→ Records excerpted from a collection
(* ===== verification/PeerCorrect.v ===== *)
(** * PeerCorrect: properties of the peer wire protocol

    [frame_exact]: the frame decoder accepts exactly the encodings of well-formed
    messages.  [reader_frames]: the reader returns the messages written, however
    the transport cuts the stream.  The rest is about handshakes, bitfields and
    the assembly of pieces. *)

From S2P Require Import Prelude Peer.

Local Open Scope byte_scope.
Local Open Scope Z_scope.

(** ** Well-formed messages *)

Definition range_wf (r : HashRange) : Prop :=
  len (pieces_root r) = 32 /\ in_width 32 (base_layer r) /\ in_width 32 (range_index r) /\
  in_width 32 (range_length r) /\ in_width 32 (proof_layers r) /\
  validate_v2_hash_request (range_index r) (range_length r) = Ok ().

Definition message_wf (m : Message) : Prop :=
  match m with
  | Keepalive | Choke | Unchoke | Interested | NotInterested => True
  | Have piece => in_width 32 piece
  | Bitfield bits => 1 + len bits <= MAX_MESSAGE_LEN
  | Request p o l | Cancel p o l | Reject p o l => in_width 32 p /\ in_width 32 o /\ in_width 32 l
  | Piece p o block => in_width 32 p /\ in_width 32 o /\ 9 + len block <= MAX_MESSAGE_LEN
  | HashRequest r | HashReject r => range_wf r
  | Hashes r hashes =>
      range_wf r /\ Forall (fun h => len h = 32) hashes /\ 49 + 32 * len hashes <= MAX_MESSAGE_LEN
  | Extended _ payload => 2 + len payload <= MAX_MESSAGE_LEN
  | Unknown id payload =>
      1 + len payload <= MAX_MESSAGE_LEN /\ decode_known (message_id (u8 id)) payload = None /\
      (u8 id = 20 -> payload = [])
  end.

(** The id and payload of a message other than a keepalive. *)
Definition body_of (m : Message) : option (byte * list byte) :=
  match m with
  | Keepalive => None
  | Choke => Some (x00, [])
  | Unchoke => Some (x01, [])
  | Interested => Some (x02, [])
  | NotInterested => Some (x03, [])
  | Have p => Some (x04, to_be 4 p)
  | Bitfield bits => Some (x05, bits)
  | Request p o l => Some (x06, to_be 4 p ++ to_be 4 o ++ to_be 4 l)
  | Piece p o block => Some (x07, to_be 4 p ++ to_be 4 o ++ block)
  | Cancel p o l => Some (x08, to_be 4 p ++ to_be 4 o ++ to_be 4 l)
  | Reject p o l => Some (x10, to_be 4 p ++ to_be 4 o ++ to_be 4 l)
  | HashRequest r => Some (x15, tail (v2_hash_message_payload x15 r []))
  | Hashes r hashes => Some (x16, tail (v2_hash_message_payload x16 r hashes))
  | HashReject r => Some (x17, tail (v2_hash_message_payload x17 r []))
  | Extended id payload => Some (x14, id :: payload)
  | Unknown id payload => Some (id, payload)
  end.

Lemma concat_hashes_len hashes :
  Forall (fun h : list byte => len h = 32) hashes -> len (concat hashes) = 32 * len hashes.
Proof.
  induction 1 as [|h hs Hh _ IH]; [done|]. cbn [concat]. rewrite len_app, len_cons, IH. lia.
Qed.

Lemma len_to_be n x : len (to_be n x) = Z.of_nat n.
Proof. unfold len. by rewrite length_to_be. Qed.

(** The wire form of a well-formed message is its length, id and payload. *)
Lemma encode_body m id p :
  message_wf m -> body_of m = Some (id, p) ->
  encode m = to_be 4 (1 + len p) ++ id :: p /\ 1 + len p <= MAX_MESSAGE_LEN.
Proof.
  assert (Hw : forall n, 0 <= n <= MAX_MESSAGE_LEN -> wrap 32 n = n).
  { intros n Hn. apply wrap_small. unfold in_width, MAX_MESSAGE_LEN in *. lia. }
  intros Hwf Hb. pose proof (len_nonneg p) as Hp.
  destruct m; cbn [body_of] in Hb; simplify_eq; cbn [encode];
    try (split; [reflexivity|vm_compute; discriminate]).
  - cbn in Hwf. pose proof (len_nonneg p). unfold add_u32, as_u32, len_prefix, concat_id_payload.
    rewrite !Hw by (unfold MAX_MESSAGE_LEN in *; lia || (rewrite Hw; lia)).
    split; [done|lia].
  - destruct Hwf as (_ & _ & Hl). pose proof (len_nonneg block). unfold add_u32, as_u32, len_prefix.
    rewrite (Hw (len block)), Hw by lia. rewrite !len_app, !len_to_be. split; [|lia].
    do 2 f_equal. lia.
  - destruct Hwf as (Hroot & _). unfold len_prefix, v2_hash_message_payload. cbn [app tail concat].
    rewrite !len_app, !len_to_be, Hroot. split; [done|vm_compute; discriminate].
  - destruct Hwf as ((Hroot & _) & Hhs & Hl). unfold len_prefix, as_u32.
    apply concat_hashes_len in Hhs. unfold v2_hash_message_payload. cbn [app tail].
    rewrite len_cons, !len_app, !len_to_be, Hroot, Hhs, Hw by (pose proof (len_nonneg hashes); lia).
    split; [done|lia].
  - destruct Hwf as (Hroot & _). unfold len_prefix, v2_hash_message_payload. cbn [app tail concat].
    rewrite !len_app, !len_to_be, Hroot. split; [done|vm_compute; discriminate].
  - cbn in Hwf. unfold len_prefix, as_u32. cbn [app]. rewrite !len_cons, Hw
      by (pose proof (len_nonneg payload); lia). split; [done|lia].
  - destruct Hwf as (Hl & _). unfold len_prefix, as_u32. cbn [app].
    rewrite len_cons, Hw by lia. split; [done|lia].
Qed.
(* ===== verification/Tracker.v ===== *)
(** * HTTP trackers: [crates/swarmotter-core/src/tracker.rs]

    The announce URL, announce and scrape answers, the scrape URL and the order of
    tracker tiers.  The [url] crate, the binder's HTTP client and the tracker itself
    are parameters.  The theorems: a tracker reads from the announce URL what the
    request says, answers are read exactly, and a scrape gives counts for every
    requested hash or fails. *)

From S2P Require Import Prelude Text Bits Addr Hash Bencode BencodeCorrect Merkle Meta MetaParse ParseCorrect MetaBuild Extensions UdpTracker Escape.

Local Open Scope byte_scope.
Local Open Scope Z_scope.

#[export] Instance PeerInfoHash_eq_dec : EqDecision PeerInfoHash.
Proof. solve_decision. Defined.
#[export] Instance PeerInfoHash_countable : Countable PeerInfoHash.
Proof. by refine (inj_countable' wire_hash mkPeerInfoHash _); intros []. Defined.

(** ** The announce URL *)

Definition event_str (e : AnnounceEvent) : text :=
  match e with
  | Empty => []
  | Started => bytes_of "started"
  | Stopped => bytes_of "stopped"
  | Completed => bytes_of "completed"
  end.
(* ===== verification/Mse.v ===== *)
(** * Message stream encryption: [crates/swarmotter-core/src/mse.rs]

    RC4 with its first bytes dropped, the Diffie-Hellman handshake of both ends over a
    byte stream, and the encrypted stream.  SHA-1 and the random exponents are
    parameters.  The theorems: two honest ends agree on the torrent and on both ciphers,
    and the stream carries what is written to it whatever the polls of the stream
    below answer. *)

From S2P Require Import Prelude Text Hash Talk Big768.

Local Open Scope byte_scope.
Local Open Scope Z_scope.

Definition MAX_PAD_BYTES : Z := 512.
Definition VC_LEN : Z := 8.
Definition HASH_LEN : Z := 20.
Definition CRYPTO_PLAINTEXT : Z := 1.
Definition CRYPTO_RC4 : Z := 2.
Definition RC4_DROP_BYTES : nat := 1024.

(** ** RC4 *)

(** [s] is an array of 256 bytes, which a byte indexes: no index is out of range. *)
Record Rc4Cipher : Type := mkRc4 { rc_s : list Z; rc_i : Z; rc_j : Z }.

Definition at_ (s : list Z) (i : Z) : Z := nth (Z.to_nat i) s 0.
Definition swap (s : list Z) (i j : Z) : list Z := <[Z.to_nat i := at_ s j]> (<[Z.to_nat j := at_ s i]> s).

Definition next_byte (c : Rc4Cipher) : Z * Rc4Cipher :=
  let i := wrap 8 (rc_i c + 1) in
  let j := wrap 8 (rc_j c + at_ (rc_s c) i) in
  let s := swap (rc_s c) i j in
  (at_ s (wrap 8 (at_ s i + at_ s j)), mkRc4 s i j).

Definition key_step (key : list byte) (sj : list Z * Z) (i : Z) : list Z * Z :=
  let j := wrap 8 (wrap 8 (sj.2 + at_ sj.1 i) + u8 (nth (Z.to_nat (i mod len key)) key x00)) in
  (swap sj.1 i j, j).
Definition rc4_new (key : list byte) : Rc4Cipher :=
  let '(s, _) := foldl (key_step key) (seqZ 0 256, 0) (seqZ 0 256) in
  Nat.iter RC4_DROP_BYTES (fun c => (next_byte c).2) (mkRc4 s 0 0).

Fixpoint apply (c : Rc4Cipher) (buf : list byte) : list byte * Rc4Cipher :=
  match buf with
  | [] => ([], c)
  | b :: buf =>
      let '(k, c) := next_byte c in
      let '(out, c) := apply c buf in (as_u8 (Z.lxor (u8 b) k) :: out, c)
  end.

(** ** The encrypted stream *)

Record MseStream : Type := mkMse {
  incoming : Rc4Cipher; outgoing : Rc4Cipher; read_prefix : list byte; pending_write : list byte; pending_offset : Z }.
Definition mse_new (incoming outgoing : Rc4Cipher) (prefix : list byte) : MseStream := mkMse incoming outgoing prefix [] 0.

Inductive poll (A : Type) : Type := Pending | Ready (a : A) | Failed (e : CoreError).
Arguments Pending {A}.
Arguments Ready {A} a.
Arguments Failed {A} e.

(** The buffer of a read: the bytes filled in and the capacity. *)
Record ReadBuf : Type := mkReadBuf { filled : list byte; capacity : Z }.
Definition remaining (b : ReadBuf) : Z := capacity b - len (filled b).
Definition put_slice (b : ReadBuf) (s : list byte) : ReadBuf := mkReadBuf (filled b ++ s) (capacity b).

(** The loop that empties the prefix into the buffer. *)
Fixpoint drain_prefix (prefix : list byte) (buf : ReadBuf) : list byte * ReadBuf :=
  match prefix with
  | b :: rest => if 0 <? remaining buf then drain_prefix rest (put_slice buf [b]) else (prefix, buf)
  | [] => ([], buf)
  end.

(** [inner] is what the poll of the stream below answers: bytes that fit, pending, or
    an error. *)
Definition poll_read (inner : poll (list byte)) (m : MseStream) (buf : ReadBuf) : poll () * MseStream * ReadBuf :=
  let '(prefix, buf) := drain_prefix (read_prefix m) buf in
  let m := mkMse (incoming m) (outgoing m) prefix (pending_write m) (pending_offset m) in
  if remaining buf =? 0 then (Ready (), m, buf)
  else match inner with
       | Ready bytes =>
           let bytes := take (Z.to_nat (remaining buf)) bytes in
           let '(plain, c) := apply (incoming m) bytes in
           (Ready (), mkMse c (outgoing m) (read_prefix m) (pending_write m) (pending_offset m), put_slice buf plain)
       | Pending => (Pending, m, buf)
       | Failed e => (Failed e, m, buf)
       end.

Definition write_zero : CoreError := Io "encrypted stream write returned zero bytes".

(** The answers of the stream below to the writes of one flush, and what it took; it
    is pending when it has no more to say. *)
Fixpoint poll_flush_pending (answers : list (poll Z)) (m : MseStream) (out : list byte) : poll () * MseStream * list byte :=
  if pending_offset m <? len (pending_write m) then
    match answers with
    | Ready n :: answers =>
        if n =? 0 then (Failed write_zero, m, out)
        else
          let rest := drop (Z.to_nat (pending_offset m)) (pending_write m) in
          let n := Z.max 0 (Z.min n (len rest)) in
          poll_flush_pending answers
            (mkMse (incoming m) (outgoing m) (read_prefix m) (pending_write m) (pending_offset m + n))
            (out ++ take (Z.to_nat n) rest)
    | Failed e :: _ => (Failed e, m, out)
    | Pending :: _ | [] => (Pending, m, out)
    end
  else (Ready (), mkMse (incoming m) (outgoing m) (read_prefix m) [] 0, out).

Definition poll_write (before after : list (poll Z)) (m : MseStream) (out buf : list byte) : poll Z * MseStream * list byte :=
  match poll_flush_pending before m out with
  | (Pending, m, out) => (Pending, m, out)
  | (Failed e, m, out) => (Failed e, m, out)
  | (Ready _, m, out) =>
      if len buf =? 0 then (Ready 0, m, out)
      else
        let '(encrypted, c) := apply (outgoing m) buf in
        let m := mkMse (incoming m) c (read_prefix m) encrypted 0 in
        match poll_flush_pending after m out with
        | (Failed e, m, out) => (Failed e, m, out)
        | (_, m, out) => (Ready (len buf), m, out)
        end
  end.

(** [poll_flush] and [poll_shutdown]: the pending bytes, then the stream below. *)
Definition poll_flush (answers : list (poll Z)) (below : poll ()) (m : MseStream) (out : list byte) : poll () * MseStream * list byte :=
  match poll_flush_pending answers m out with
  | (Ready _, m, out) => (below, m, out)
  | r => r
  end.

(** ** The handshake *)

Section handshake.
Context {D : Digests}.

Definition sha1_concat (parts : list (list byte)) : list byte := as_bytes (sha1 (concat parts)).
Definition xor20 (a b : list byte) : list byte := zip_with (fun x y => as_u8 (Z.lxor (u8 x) (u8 y))) a b.
Definition derive_key (label secret skey : list byte) : list byte := sha1_concat [label; secret; skey].

Definition io_error : CoreError := Io "peer stream".
Definition read_bytes (n : Z) : talk (list byte) := read_exact io_error n.
Definition write_bytes (bytes : list byte) : talk () := write_all io_error bytes.

Definition dh_secret (peer_public exponent : list byte) : outcome Big768 :=
  let peer := from_be_bytes peer_public in
  if big_le peer one || big_le DH_PRIME peer then Err (Internal "MSE peer public key out of range")
  else Ok (mod_pow peer exponent).

Definition read_decrypted_exact (n : Z) (cipher : Rc4Cipher) : talk (list byte * Rc4Cipher) :=
  raw ← read_bytes n; mret (apply cipher raw).

Definition ends_with (marker raw : list byte) : bool :=
  (length marker <=? length raw)%nat && bool_decide (drop (length raw - length marker) raw = marker).

(** The loop of [read_until_marker], [n] rounds from the end. *)
Fixpoint marker_loop (n : nat) (raw marker : list byte) : talk () :=
  match n with
  | O => pure (Err (Internal "MSE req1 marker not found"))
  | S n =>
      byte ← read_bytes 1;
      let raw := raw ++ byte in
      if ends_with marker raw then mret () else marker_loop n raw marker
  end.
Definition read_until_marker (marker : list byte) (max_pad : Z) : talk () :=
  marker_loop (Z.to_nat (max_pad + len marker)) [] marker.
Lemma drop_empty_end_snoc {A} (l : list (list A)) x :
  drop_empty_end (l ++ [x]) = match x with [] => drop_empty_end l | _ => l ++ [x] end.
Proof.
  induction l as [|y l IH]; cbn [app drop_empty_end foldr].
  - by destruct x.
  - fold (drop_empty_end (l ++ [x])). rewrite IH. destruct x as [|a x]; [done|]. destruct y; [|done]. by destruct l.
Qed.
Lemma drop_empty_end_pad {A} (l : list (list A)) :
  (length (drop_empty_end l) <= length l)%nat /\ drop_empty_end l ++ replicate (length l - length (drop_empty_end l)) [] = l.
Proof.
  induction l as [|x l [IH1 IH2]]; [done|]. cbn [drop_empty_end foldr]. fold (drop_empty_end l).
  destruct x as [|a x].
  - destruct (drop_empty_end l) as [|y r] eqn:E; cbn [length app Nat.sub] in *; [split; [lia|]|split; [lia|]].
    + cbn [replicate]. f_equal. rewrite <- IH2 at 2. by rewrite Nat.sub_0_r.
    + by rewrite IH2.
  - cbn [length app Nat.sub]. split; [lia|]. by rewrite IH2.
Qed.

(** Pushing the trackers of one tier. *)
Lemma push_tier_all n g urls : urls <> [] -> (length g <= n)%nat ->
  foldl push_tier g (map (mkTier (Z.of_nat n)) urls) = g ++ replicate (n - length g) [] ++ [urls].
Proof.
  intros Hne Hl. destruct urls as [|u urls]; [done|]. clear Hne. cbn [map foldl].
  assert (push_tier g (mkTier (Z.of_nat n) u) = g ++ replicate (n - length g) [] ++ [[u]]) as ->.
  { unfold push_tier. cbn [tier tier_url]. rewrite Nat2Z.id. replace (S n - length g)%nat with ((n - length g) + 1)%nat by lia.
    rewrite replicate_add, app_assoc. rewrite alter_app_r_alt by (rewrite length_app, length_replicate; lia).
    rewrite length_app, length_replicate. replace (n - (length g + (n - length g)))%nat with 0%nat by lia. by rewrite <- app_assoc. }
  assert (forall done_, foldl push_tier (g ++ replicate (n - length g) [] ++ [done_]) (map (mkTier (Z.of_nat n)) urls)
    = g ++ replicate (n - length g) [] ++ [done_ ++ urls]) as Hpush.
  { induction urls as [|v urls IH]; intros done_; cbn [map foldl]; [by rewrite app_nil_r|].
    assert (push_tier (g ++ replicate (n - length g) [] ++ [done_]) (mkTier (Z.of_nat n) v) = g ++ replicate (n - length g) [] ++ [done_ ++ [v]]) as ->.
    { unfold push_tier. cbn [tier tier_url]. rewrite Nat2Z.id. rewrite !length_app, length_replicate. cbn [length].
      replace (S n - (length g + (n - length g + 1)))%nat with 0%nat by lia. cbn [replicate]. rewrite app_nil_r, app_assoc.
      rewrite alter_app_r_alt by (rewrite length_app, length_replicate; lia).
      rewrite length_app, length_replicate. replace (n - (length g + (n - length g)))%nat with 0%nat by lia. by rewrite <- app_assoc. }
    rewrite IH, <- app_assoc. done. }
  exact (Hpush [u]).
Qed.
Lemma settled_by d before t t1 t' :
  (exists s, storage_snapshot (policy t1) = Some s) -> (exists b, initial_start_behavior (policy t1) = Some b) ->
  policy_storage_paths d before t1 = policy_storage_paths d before t ->
  value (ep_start_behavior (resolve before t1)) = value (ep_start_behavior (resolve before t)) ->
  same_place t t1 -> same_place t1 t' ->
  storage_snapshot (policy t') = storage_snapshot (policy t1) -> initial_start_behavior (policy t') = initial_start_behavior (policy t1) ->
  preview_until_started (policy t') = preview_until_started (policy t) ->
  settled d before t t'.
Proof.
  intros [s Hs] [b Hb] Hp Hst H1 H2 Es Eb Epv c. split.
  { rewrite <- Hp. apply (paths_frozen _ _ _ _ _ s); [by symmetry|congruence|done]. }
  split. { rewrite <- Hst. apply (start_frozen _ _ _ _ b); congruence. }
  split; [|destruct H1, H2; congruence]. unfold resolve. cbn [ep_intake]. unfold resolve_intake. rewrite Epv.
  by rewrite <- (sp_intake _ _ H2), <- (sp_intake _ _ H1).
Qed.

Lemma existing_start_field c t : initial_start_behavior (policy (snapshot_existing_storage c t)) = initial_start_behavior (policy t).
Proof. unfold snapshot_existing_storage. by destruct (storage_snapshot (policy t)). Qed.
Lemma admission_storage_field c t : storage_snapshot (policy (snapshot_initial_admission c t)) = storage_snapshot (policy t).
Proof. unfold snapshot_initial_admission. by destruct (initial_start_behavior (policy t)). Qed.
Lemma existing_preview c t : preview_until_started (policy (snapshot_existing_storage c t)) = preview_until_started (policy t).
Proof. unfold snapshot_existing_storage. by destruct (storage_snapshot (policy t)). Qed.
Lemma admission_preview c t : preview_until_started (policy (snapshot_initial_admission c t)) = preview_until_started (policy t).
Proof. unfold snapshot_initial_admission. by destruct (initial_start_behavior (policy t)). Qed.

Lemma migrate_settled d before t : settled d before t (migrate_torrent before t).
Proof.
  unfold migrate_torrent. set (t1 := snapshot_existing_storage before t).
  assert (same_place t (snapshot_initial_admission before t1)) as Hp by (transitivity t1; [apply existing_place|apply admission_place]).
  apply (settled_by _ _ _ (snapshot_initial_admission before t1)); try done.
  - rewrite admission_storage_field. apply existing_snapshot.
  - apply admission_snapshot.
  - rewrite admission_keeps_paths. apply existing_keeps_paths.
  - rewrite admission_keeps_start. apply existing_keeps_start.
  - rewrite admission_preview. apply existing_preview.
Qed.

Lemma capture_settled d before t t' :
  same_place (capture before t) t' -> storage_snapshot (policy t') = storage_snapshot (policy (capture before t)) ->
  initial_start_behavior (policy t') = initial_start_behavior (policy (capture before t)) ->
  preview_until_started (policy t') = preview_until_started (policy (capture before t)) -> settled d before t t'.
Proof.
  unfold capture. set (t1 := snapshot_initial_admission before t). intros Hp Hs Hb Hv.
  apply (settled_by _ _ _ (snapshot_existing_storage before t1)); try done.
  - apply existing_snapshot.
  - rewrite existing_start_field. apply admission_snapshot.
  - rewrite existing_keeps_paths. apply admission_keeps_paths.
  - rewrite existing_keeps_start. apply admission_keeps_start.
  - transitivity t1; [apply admission_place|apply existing_place].
  - rewrite Hv, existing_preview. apply admission_preview.
Qed.
(* ===== verification/Pieces.v ===== *)
(** * Piece scheduling: [crates/swarmotterd/src/engine]

    What the peer sessions of one download share and keep: [PieceSelection] of
    [mod.rs], [ParallelPieceState] and [PeerRequestWindow] of [parallel.rs], the upload
    queue of [serve.rs] and [pick_piece] of [download.rs].  A lock around the shared
    state makes each of its operations one step.  The theorems: availability counts the
    peers that have a piece, a reservation takes the best free piece, no two sessions
    ever hold the same piece, and the request window and the upload queue stay within
    their bounds. *)

From Stdlib Require Import Floats.SpecFloat.
From S2P Require Import Prelude Bits Addr Meta Storage Torrent Ratio Peer PieceCorrect.

Local Open Scope byte_scope.
Local Open Scope Z_scope.

#[export] Instance IpAddr_countable : Countable IpAddr.
Proof.
  apply (inj_countable' (fun a => match a with V4 a => inl a | V6 a => inr a end : Z + Z)
           (fun s => match s with inl a => V4 a | inr a => V6 a end)). by intros [].
Defined.
#[export] Instance SocketAddr_countable : Countable SocketAddr.
Proof. apply (inj_countable' (fun a => (ip a, port a)) (fun p => mkSocketAddr p.1 p.2)). by intros []. Defined.

#[export] Instance FilePriority_eq_dec : EqDecision FilePriority.
Proof. solve_decision. Defined.

(** [FilePriority::weight]. *)
Definition file_weight (p : FilePriority) : Z := match p with Unwanted => -1 | Low => 0 | Normal => 1 | High => 2 end.

(** [Bitfield::has]; the index is never negative, so it returns (see [bhas_total]). *)
Definition bhas (f : BitfieldBits) (i : Z) : bool := match bitfield_has f i with Ok b => b | _ => false end.

(** ** Selection *)

Record PieceSelection : Type := mkSelection { priorities : list (option Z); target_count : Z }.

→ Aim of the task
Could you set down, word for word, only the lines above from the line with "rewrite (Hw (len" to the line with "- destruct Hwf as ((Hroot", including both?

→ Solution to this task
    rewrite (Hw (len block)), Hw by lia. rewrite !len_app, !len_to_be. split; [|lia].
    do 2 f_equal. lia.
  - destruct Hwf as (Hroot & _). unfold len_prefix, v2_hash_message_payload. cbn [app tail concat].
    rewrite !len_app, !len_to_be, Hroot. split; [done|vm_compute; discriminate].
  - destruct Hwf as ((Hroot & _) & Hhs & Hl). unfold len_prefix, as_u32.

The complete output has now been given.